Well, Tootsville III was put together on those shaky foundations. There were problems galore. The chat server couldn't handle rooms with more than a few people in it, and really had no code to handle our character actions and costumes and stuff. We later learned that Club Penguin had written extensive additional server plug-in code, and barely used any of the software that we had licensed.

During the Tootsville III era, we did get a lot of screens built, but the load times were long, and sometimes players got “stuck” between rooms. (The “loading” screen would appear … and hang.) Character data got out of sync, and the load on our server got very high with only 100 or so players online.

Then, we made the Scholastic Toots Licensing Deal and panicked. We were about to send out flyers to thousands of kids across the US, and we knew the system couldn't hold up. As I presented it to Codfish Howie and Alex Pecci, it was like we had build cardboard stage sets and were going to try to move people into buildings that couldn't hold their weight.
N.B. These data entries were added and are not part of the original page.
(** ** Pruning *)

Definition dag_prune_below (g : Dag) (round : Round) : Dag * list (Digest * Vertex) :=
  if round <=? dag_floor g then (g, [])
  else
    let keep := filter (fun p => round <= p.1) (rounds g) in
    let pruned := flat_map (fun p => (fun q => q.2) <$> map_to_list p.2)
                    (map_to_list (filter (fun p => p.1 < round) (rounds g))) in
    (mkDag keep
       (foldl (fun m p => delete p.1 m) (by_digest g) pruned)
       (filter (fun p => round <= v_round p.2) (pending g))
       (filter (fun p => round <= p.2) (expected g))
       round (dag_seats g) (vouch_seats g)
       (filter (fun p => round <= v_round p.2) (held g))
       (filter (fun p => round <= p.2.1) (reached_by g)),
     pruned).

(** ** Invariant *)

(** A reference is labelled when it names the round and author of the vertex
    whose digest it carries, as every reference an honest author makes is. *)
Definition labelled (digest : Vertex -> Digest) (r : VertexRef) : Prop :=
  forall v, digest v = r_digest r -> v_round v = r_round r /\ v_source v = r_source r.

Section invariant.
Context (digest : Vertex -> Digest) (good : Vertex -> Prop).

(** A vertex stored under [d]. *)
Definition stored (g : Dag) (d : Digest) (v : Vertex) : Prop :=
  digest v = d /\ dag_floor g <= v_round v /\ good v.

Record DagWf (g : Dag) : Prop := {
  dw_slot r s d v : dag_at g r s = Some (d, v) ->
    by_digest g !! d = Some (r, s) /\ v_round v = r /\ v_source v = s /\ stored g d v;
  dw_digest d r s : by_digest g !! d = Some (r, s) -> exists v, dag_at g r s = Some (d, v);
  dw_pending d v : pending g !! d = Some v -> stored g d v /\ by_digest g !! d = None;
  dw_held d v : held g !! d = Some v -> stored g d v;
  dw_closed d v ref : get g d = Some v -> ref ∈ refs_of v -> labelled digest ref ->
    dag_floor g <= r_round ref -> is_Some (by_digest g !! r_digest ref);
}.

Lemma dag_at_set_rounds g m r s :
  dag_at (set_rounds g m) r s = m !! r ≫= fun m => m !! s.
Proof. done. Qed.

Lemma get_at g d v :
  get g d = Some v <-> exists r s e, by_digest g !! d = Some (r, s) /\ dag_at g r s = Some (e, v).
Proof.
  unfold get. destruct (by_digest g !! d) as [[r s]|]; simpl.
  - destruct (dag_at g r s) as [[e w]|] eqn:E; simpl.
    + split; [intros [= <-]; eauto 10|]. intros (r' & s' & e' & [= <- <-] & H'). congruence.
    + split; [done|]. intros (r' & s' & e' & [= <- <-] & H'). congruence.
  - split; [done|]. by intros (? & ? & ? & ? & _).
Qed.

Lemma get_stored g d v :
  DagWf g -> get g d = Some v ->
  by_digest g !! d = Some (v_round v, v_source v) /\
  dag_at g (v_round v) (v_source v) = Some (d, v) /\ stored g d v.
Proof.
  intros Hwf (r & s & e & Hd & Hat)%get_at.
  destruct (dw_digest _ Hwf _ _ _ Hd) as [v' Hat']. rewrite Hat' in Hat. injection Hat as -> ->.
  destruct (dw_slot _ Hwf _ _ _ _ Hat') as (_ & <- & <- & Hst). done.
Qed.

Lemma at_get g r s d v : DagWf g -> dag_at g r s = Some (d, v) -> get g d = Some v.
Proof.
  intros Hwf Hat. destruct (dw_slot _ Hwf _ _ _ _ Hat) as (Hd & _).
  apply get_at. eauto 10.
Qed.

Lemma by_digest_get g d : DagWf g -> is_Some (by_digest g !! d) <-> is_Some (get g d).
Proof.
  intros Hwf. split.
  - intros [[r s] Hd]. destruct (dw_digest _ Hwf _ _ _ Hd) as [v Hat].
    exists v. by eapply at_get.
  - intros [v Hg]. destruct (get_stored _ _ _ Hwf Hg) as (? & _). eauto.
Qed.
We didn't have much time, but — we went crazy and wrote most of Tootsville IV in five weeks. It was a nightmare (ironically, Project Nightmare was the code-named for the previous — Tootsville III ­— conversion), and we were working 18+ hour days. I took on some beautiful code from Cassandra Nicol, including the Chat Filter system that we continued to use and enhance, and threw out a huge amount of other code. We cleaned up the sloppy database structures, built reliable logging infrastructure, and consolidated some game controls that had been written in PHP into the Java code-base.
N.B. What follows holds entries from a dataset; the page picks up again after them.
(* ===== verification/DagWalk.v ===== *)
(** What the walks over the DAG compute ([tenzro-consensus/src/dag.rs]):
    [strong_path], [causal_history] and [orphans_below] against the relations
    they decide or enumerate, with the bounds that make them end. *)

From stdpp Require Import prelude gmap list sorting.
From Stdlib Require Import NArith ZArith Lia.
From S2P Require Import Prelude Committee Vertex Dag.

(** ** Breadth-first walks *)

Section walk.
Context (next : Digest -> list Digest) (stop : Digest -> bool).

(** The walk both queries make: a digest is expanded the first time it is
    met, unless [stop] holds of it. *)
Fixpoint walk (fuel : nat) (seen : gset Digest) (queue : list Digest) : option (gset Digest) :=
  match queue with
  | [] => Some seen
  | d :: queue =>
      match fuel with
      | O => None
      | S fuel =>
          if stop d || bool_decide (d ∈ seen) then walk fuel seen queue
          else walk fuel ({[d]} ∪ seen) (queue ++ next d)
      end
  end.

Inductive walk_reach (roots : list Digest) : Digest -> Prop :=
| wr_root d : d ∈ roots -> stop d = false -> walk_reach roots d
| wr_next d e : walk_reach roots d -> e ∈ next d -> stop e = false -> walk_reach roots e.

Lemma walk_spec_gen fuel seen queue s (R : Digest -> Prop) :
  walk fuel seen queue = Some s ->
  (forall d, d ∈ seen -> R d) -> (forall d, d ∈ queue -> stop d = false -> R d) ->
  (forall d e, R d -> e ∈ next d -> stop e = false -> R e) ->
  (forall d e, d ∈ seen -> e ∈ next d -> stop e = false -> e ∈ seen \/ e ∈ queue) ->
  (forall d, d ∈ s -> R d) /\ seen ⊆ s /\ (forall d, d ∈ queue -> stop d = false -> d ∈ s) /\
  (forall d e, d ∈ s -> e ∈ next d -> stop e = false -> e ∈ s).
Proof.
  revert seen queue. induction fuel as [|fuel IH]; intros seen [|d queue] H Hs Hq HR Hc;
    cbn [walk] in H; try done; [simplify_eq; split_and!; [done|done|by intros ? ?%elem_of_nil|]..|].
  1,2: intros d e Hd He Hst; destruct (Hc d e Hd He Hst) as [|Hbad]; [done|by apply elem_of_nil in Hbad].
  destruct (stop d || bool_decide (d ∈ seen)) eqn:E.
  - apply orb_true_iff in E. rewrite bool_decide_eq_true in E.
    destruct (IH seen queue H) as (H1 & H2 & H3 & H4); auto.
    + intros x Hx. apply Hq. by right.
    + intros x e Hx He Hst. destruct (Hc x e Hx He Hst) as [|[->|]%elem_of_cons]; auto.
      destruct E as [E|E]; [congruence|by left].
    + split_and!; auto. intros x [->|Hx]%elem_of_cons Hst; [|auto].
      destruct E as [E|E]; [congruence|set_solver].
  - apply orb_false_iff in E as [E1 E2]. rewrite bool_decide_eq_false in E2.
    assert (R d) as Hd by (apply Hq; [left|done]).
    destruct (IH ({[d]} ∪ seen) (queue ++ next d) H) as (H1 & H2 & H3 & H4).
    + intros x [->%elem_of_singleton|?]%elem_of_union; auto.
    + intros x [Hx|Hx]%elem_of_app Hst; [apply Hq; [by right|done]|by apply (HR d)].
    + done.
    + intros x e [->%elem_of_singleton|Hx]%elem_of_union He Hst.
      * right. apply elem_of_app. by right.
      * destruct (Hc x e Hx He Hst) as [|[->|]%elem_of_cons]; [left; set_solver|left; set_solver|].
        right. apply elem_of_app. by left.
    + split_and!; auto; [set_solver|].
      intros x [->|Hx]%elem_of_cons Hst; [set_solver|]. apply H3; [|done].
      apply elem_of_app. by left.
Qed.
Then we turned on Project Osiris on the Beta.Tootsville.Com region and … it bombed. The software we'd licensed, the chat server that Club Penguin was using, couldn't handle the volume of traffic were were simulating. Players would appear and disappear, chat messages wouldn't get delivered … we were so exhausted at that point, that after the deployment test (conducted at Qui-Gon Gene's home), I sent everyone home to sleep and hoped we'd dream up a solution.

Fortunately, I had a game server of my own, at the time called Braque, half-written. It was in Java, like Osiris, and it could do everything Osiris needed and a lot more. I thought about it, cleared it with an (understandably panicked) Codfish Howie, and spent about a day and a half converting Osiris to work with Braque. We renamed Braque Appius Claudius Cæcus, because the software we'd licensed was written by a Roman company, and Appius (who was blind and twice Consul) had built a major route out of Rome.

Well, it was a success, and we hooked up our new Membership and Billing to Appius in short order, and the rest was history. Appius was the first of the Romans namings.